Roberto ‘Pico’ Lopes was supposed to be selling mortgages, not marking World Cup superstars.

In another version of his life, the 34-year-old would be behind a desk in Dublin this weekend, weighing up interest rates and repayment plans. Instead, he is preparing to face Uruguay on football’s biggest stage, fresh from shackling the European champions.

On Monday, in Atlanta, the Shamrock Rovers defender produced the game of his life. Cape Verde, a volcanic archipelago of just 525,000 people, held Spain to a 0-0 draw. Lopes was immense. Blocks, interceptions, calm on the ball – the kind of performance that vindicates every gamble he has ever taken.

Seven years ago, that gamble meant walking away from the bank.

From the bank to the big time

Back in 2017, Lopes was juggling a full-time job as a mortgage advisor with part-time football at Bohemians in the League of Ireland. It was a respectable life, steady and safe. Then Shamrock Rovers, Bohs’ wealthier and more ambitious Dublin rivals, put a professional contract on the table.

He bet on football.

That decision has dragged him out of the anonymity of the Irish domestic game and dropped him into a World Cup glare so bright he’s now a face on US television. Cape Verde’s impressive debut on the global stage has turned their quietly spoken centre-back into an unlikely cult figure.

Born in Ireland to Cape Verdean father Carlos and Irish mother Judy, Lopes has always straddled two worlds. This month, both are watching.

He has already appeared on James Corden’s World Cup show on Fox, laughing at the sheer absurdity of his journey. For a man who once worried about LinkedIn endorsements, prime-time American TV is a long way from Crumlin.

The LinkedIn message that changed everything

The turning point arrived not with a phone call, but with a notification on a professional networking site.

In 2018, then Cape Verde coach Rui Águas sent Lopes a message on LinkedIn. Written in Portuguese, it sat there, unread and unappreciated, until curiosity finally got the better of him. He copied it into Google Translate.

By then, months had passed.

Águas followed up nine months later, asking if Lopes had considered the invitation. Cape Verde were looking to refresh their national team and wanted him on board.

“He said they were interested in getting new players into the national team and asked if it would be of interest,” Lopes told AFP in 2024. The answer, once he realised it was genuine, was emphatic. He apologised for the delay and made it clear: if the chance was still there, he wanted in.
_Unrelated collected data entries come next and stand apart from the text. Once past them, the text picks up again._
Lemma X8_truthy_target_is_kept_witness :
  exists out,
    (invoke Extract Sample.client (IObj 1)
       (Sample.store {[ "text" := VStr "words"; "html" := VStr "<p>x</p>" ]})).2
      !! 2 = Some out /\
    forall k, k <> "endpoint" ->
      out !! k
      = ({[ "text" := VStr "words"; "html" := VStr "<p>x</p>" ]} ∪ Sample.config : obj) !! k.
Proof.
  apply (X8_truthy_target_is_kept Extract "html" Sample.client (IObj 1)
           (Sample.store {[ "text" := VStr "words"; "html" := VStr "<p>x</p>" ]})
           Sample.config 1
           [Sample.config;
            {[ "text" := VStr "words"; "html" := VStr "<p>x</p>" ]} ∪ Sample.config]
           ({[ "text" := VStr "words"; "html" := VStr "<p>x</p>" ]} ∪ Sample.config));
    [reflexivity | simpl; lia | reflexivity | reflexivity | reflexivity
    | right; reflexivity].
Defined.

(** X9. [extract] and [related] do rename when [text] is truthy and the target
    field is falsy, and that includes a target that is present: an [html] (or
    [phrase]) given as the empty string, 0, false or null is overwritten with
    the value of [text], and [text] is removed. *)
Theorem X9_falsy_target_is_overwritten op field this param h c n hn on :
  h !! _options this = Some c -> input_in h param ->
  normalizeParams this param h = (n, hn) -> hn !! n = Some on ->
  Catalog.rename_text_to (Catalog.descriptor op) = Some field ->
  truthy (prop on "text") = true -> truthy (prop on field) = false ->
  exists out,
    (invoke op this param h).2 !! length h = Some out /\
    out !! field = on !! "text" /\ out !! "text" = None.
Proof.
  intros Hc Hin Hrun Hn Hren Htext Hfield.
  destruct (params_object op this param h c n hn on Hc Hin Hrun Hn) as [Hobj _].
  destruct (rename_target op field Hren) as [Hfe Hft].
  eexists. split; [exact Hobj |].
  unfold dispatched, finished. rewrite Hren.
  rewrite <- (lookup_over_defaults op on "text") by done.
  apply renamed_fields; [done | |]; by rewrite prop_over_defaults.
Qed.

Lemma X9_falsy_target_is_overwritten_witness :
  exists out,
    (invoke Related Sample.client (IObj 1)
       (Sample.store {[ "text" := VStr "android"; "phrase" := VStr "" ]})).2
      !! 2 = Some out /\
    out !! "phrase"
    = ({[ "text" := VStr "android"; "phrase" := VStr "" ]} ∪ Sample.config : obj) !! "text" /\
    out !! "text" = None.
Proof.
  apply (X9_falsy_target_is_overwritten Related "phrase" Sample.client (IObj 1)
           (Sample.store {[ "text" := VStr "android"; "phrase" := VStr "" ]})
           Sample.config 1
           [Sample.config;
            {[ "text" := VStr "android"; "phrase" := VStr "" ]} ∪ Sample.config]
           ({[ "text" := VStr "android"; "phrase" := VStr "" ]} ∪ Sample.config));
    [reflexivity | simpl; lia | reflexivity | reflexivity | reflexivity
    | reflexivity | reflexivity].
Defined.

(** ** The bare-string shorthand, operation by operation *)

(** Membership of a given name in [request_fields]. *)
Ltac request_field := unfold request_fields; repeat constructor.

Section BareString.

Import Catalog.

Implicit Types (h : heap) (o c on : obj) (l p : loc) (d : Descriptor).

Lemma credentials_only_lookup c k :
  credentials_only c -> k ∈ request_fields -> c !! k = None.
Proof. intros Hc Hk. by apply (proj1 (Forall_forall _ _) Hc). Qed.

Lemma request_field_cases k :
  k ∈ request_fields ->
  k = "url" \/ k = "text" \/ k = "title" \/ k = "html" \/ k = "phrase" \/ k = "class".
Proof.
  unfold request_fields. rewrite !elem_of_cons, elem_of_nil. tauto.
Qed.

Lemma request_field_not_endpoint k : k ∈ request_fields -> k <> "endpoint".
Proof.
  intros Hk ->. apply request_field_cases in Hk.
  repeat destruct Hk as [Hk | Hk]; discriminate.
Qed.

(** Request fields of the parameters built from a bare string, before the
    renaming step: those of the string's literal. *)
Lemma string_params_lookup op s c k :
  credentials_only c -> k ∈ request_fields ->
  (defaults (descriptor op) ∪ (string_literal s ∪ c)) !! k = string_literal s !! k.
Proof.
  intros Hc Hk.
  rewrite lookup_over_defaults by by apply request_field_not_endpoint.
  rewrite lookup_union, (credentials_only_lookup c k Hc Hk).
  by destruct (string_literal s !! k).
Qed.

Lemma string_params_prop op s c k :
  credentials_only c -> k ∈ request_fields ->
  prop (defaults (descriptor op) ∪ (string_literal s ∪ c)) k = prop (string_literal s) k.
Proof. intros Hc Hk. unfold prop. by rewrite string_params_lookup. Qed.

Lemma string_normalized this s h c :
  h !! _options this = Some c ->
  exists n hn,
    normalizeParams this (IStr s) h = (n, hn) /\
    hn !! n = Some (string_literal s ∪ c).
Proof.
  intros Hc.
  destruct (normalizeParams_spec this (IStr s) h c Hc I) as (n & hn & Hrun & Hn & _).
  by exists n, hn.
Qed.

Lemma non_empty_string_truthy s : s <> "" -> truthy (VStr s) = true.
Proof.
  intros Hs. simpl. destruct (String.eqb_spec s ""); [done | reflexivity].
Qed.

End BareString.

(** X13. Given a non-empty bare string and a configuration that holds no
    request field, the parameters an operation builds carry the string under
    exactly one request field: [url] if the string is a URL; otherwise [html]
    for [extract], [phrase] for [related] and [text] for the other ten. The
    remaining request fields ([title] and [class] among them) are absent. *)
Theorem X13_bare_string_field op this s h c :
  h !! _options this = Some c -> credentials_only c -> s <> "" ->
  exists out,
    (invoke op this (IStr s) h).2 !! length h = Some out /\
    out !! string_field op s = Some (VStr s) /\
    forall k, k ∈ request_fields -> k <> string_field op s -> out !! k = None.
Proof.
  intros Hc Hcred Hs.
  destruct (string_normalized this s h c Hc) as (n & hn & Hrun & Hn).
  destruct (params_object op this (IStr s) h c n hn _ Hc I Hrun Hn) as [Hobj _].
  eexists. split; [exact Hobj |].
  pose proof (non_empty_string_truthy s Hs) as Htruthy.
  pose proof (fun k => string_params_lookup op s c k Hcred) as Hlook.
  pose proof (fun k => string_params_prop op s c k Hcred) as Hprop.
  unfold dispatched, finished, string_field, string_literal in *.
  destruct (Pattern.matches_url s) eqn:Hm.
  - (* a URL: nothing is renamed, there is no [text] *)
    assert (Hoff : forall field,
               renamed field (Catalog.defaults (Catalog.descriptor op)
                                ∪ ({[ "url" := VStr s ]} ∪ c))
               = Catalog.defaults (Catalog.descriptor op) ∪ ({[ "url" := VStr s ]} ∪ c)).
    { intros field. apply renamed_off. left.
      rewrite Hprop by request_field. reflexivity. }
    destruct (Catalog.rename_text_to (Catalog.descriptor op)) as [field |];
      rewrite ?Hoff.
    all: split; [rewrite Hlook by request_field;
                 apply lookup_singleton_eq |].
    all: intros k Hk Hne; rewrite (Hlook k Hk); by apply lookup_singleton_ne.
  - destruct (Catalog.rename_text_to (Catalog.descriptor op)) as [field |] eqn:Hren.
    + destruct (rename_target op field Hren) as [Hfe Hft].
      assert (Hfield : field ∈ request_fields)
        by (destruct op; simpl in Hren; try discriminate Hren;
            injection Hren as <-; request_field).
      destruct (renamed_fields field
                  (Catalog.defaults (Catalog.descriptor op) ∪ ({[ "text" := VStr s ]} ∪ c)))
        as [Hnew Hgone]; [done | |  |].
      { rewrite Hprop by request_field. exact Htruthy. }
      { rewrite (Hprop field Hfield). unfold prop.
        by rewrite lookup_singleton_ne. }
      split.
      * rewrite Hnew, Hlook by request_field.
        apply lookup_singleton_eq.
      * intros k Hk Hne. destruct (decide (k = "text")) as [-> | Hkt]; [done |].
        rewrite renamed_other, (Hlook k Hk) by done.
        by apply lookup_singleton_ne.
    + split.
      * rewrite Hlook by request_field.
        apply lookup_singleton_eq.
      * intros k Hk Hne. rewrite (Hlook k Hk). by apply lookup_singleton_ne.
Qed.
Looking back, he can laugh at his own suspicion. He told the Irish Sun he thought it was a wind-up, a relic of the era of prank calls and joke texts he grew up in. Who gets an international call-up on LinkedIn?

Roberto Lopes does.

A dream that refused to die

Since his debut in 2019, the defender has squeezed every drop out of the opportunity. Two Africa Cup of Nations tournaments, including a run to the quarter-finals in the 2023 edition. Now the World Cup – the summit every professional imagines but few reach.

The Spain game was more than a tactical triumph; it was a family event spanning continents and generations. Several branches of the Lopes family tree were watching, including his 98-year-old grandfather back in Cape Verde. In Atlanta, his parents and two brothers were in the stands, alongside his wife Leah and their baby son Diego.

Diego, blissfully unaware, slept through most of it. Lopes joked afterwards that it showed how boring Spain were. The rest of the family were wide awake.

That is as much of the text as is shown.